Vers une politique maritime plus ambitieuse
« J’ai découvert la beauté et les enjeux de la gestion de la côte, s’est réjouie Annick Girardin. Cette crise nous rend tous apprenants, humbles et à plus faire appel à plus d’humilité. Je suis allée à la rencontre de marins pêcheurs. Ils ne savent même pas qu’il y a un ministère de la Mer ! Les territoires ont tous la volonté de préparer le monde de demain, plus équitable, plus durable. Ils attendent des politiques qu’ils prennent leurs responsabilités. Le défi maritime n’a pas de frontière, de limites… La politique maritime va être plus ambitieuse. La mer est un territoire à encadrer, à protéger, à défendre. Les gens de la mer parlent avec leur cœur, leurs tripes, il faut les entendre », a t-elle affirmé. Des orientations sont planifiées jusque 2050 pour que les intérêts de chacun soit bien pris en compte. Pour la ministre : « Nous devons davantage préparer la sortie du Brexit. En France, il sera le visage du pêcheur. Nous devons rester fermes sur nos lignes rouges. » Elle l’a dit haut et fort : « La meilleure de nos protections est européenne et pas chacun chez soi. 5 milliards d’euros sont prévus pour la filière. Vous pouvez compter sur nous pour nous battre jusqu’au bout. »

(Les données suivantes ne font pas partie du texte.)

(** ** The matcher finds the language *)

Lemma elem_of_iterations lazily step n s rest :
  rest ∈ iterations lazily step (S n) s ↔
  rest = s ∨ ∃ s', s' ∈ step s ∧ length s' < length s ∧ rest ∈ iterations lazily step n s'.
Proof.
  cbn [iterations]. set (more := filter _ (step s) ≫= _).
  assert (rest ∈ more ↔ ∃ s', s' ∈ step s ∧ length s' < length s ∧ rest ∈ iterations lazily step n s') as Hm.
  { unfold more. rewrite list_elem_of_bind. split.
    - intros (s' & Hr & [? ?]%list_elem_of_filter). by exists s'.
    - intros (s' & ? & ? & ?). exists s'. by rewrite list_elem_of_filter. }
  destruct lazily; [rewrite elem_of_cons, Hm|rewrite elem_of_app, Hm, list_elem_of_singleton]; tauto.
Qed.

Lemma star_nonempty lazily r w :
  in_lang (RStar lazily r) w → w = [] ∨
  ∃ w1 w2, w = w1 ++ w2 ∧ w1 ≠ [] ∧ in_lang r w1 ∧ in_lang (RStar lazily r) w2.
Proof.
  remember (RStar lazily r) as rs eqn:E. induction 1; try done; [by left|].
  injection E as -> ->. destruct w1 as [|c w1]; [by apply IHin_lang2|]. right. by exists (c :: w1), w2.
Qed.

Elle a terminé son propos par l’annonce, dans le cadre de la relance, de la création d’un sentier de littoral baptisé “France vue sur mer”. Une campagne de restauration d’une partie des 5 800 km déjà aménagés va être engagée et 1 200 km sont à l’étude. Le but étant de valoriser le patrimoine côtier, la biodiversité tout en s’adaptant aux problématiques, en particulier le retrait du trait de côte. « L’ANEL sera présente aux côtés des collectivités », a répondu Jean-François Rapin, son président.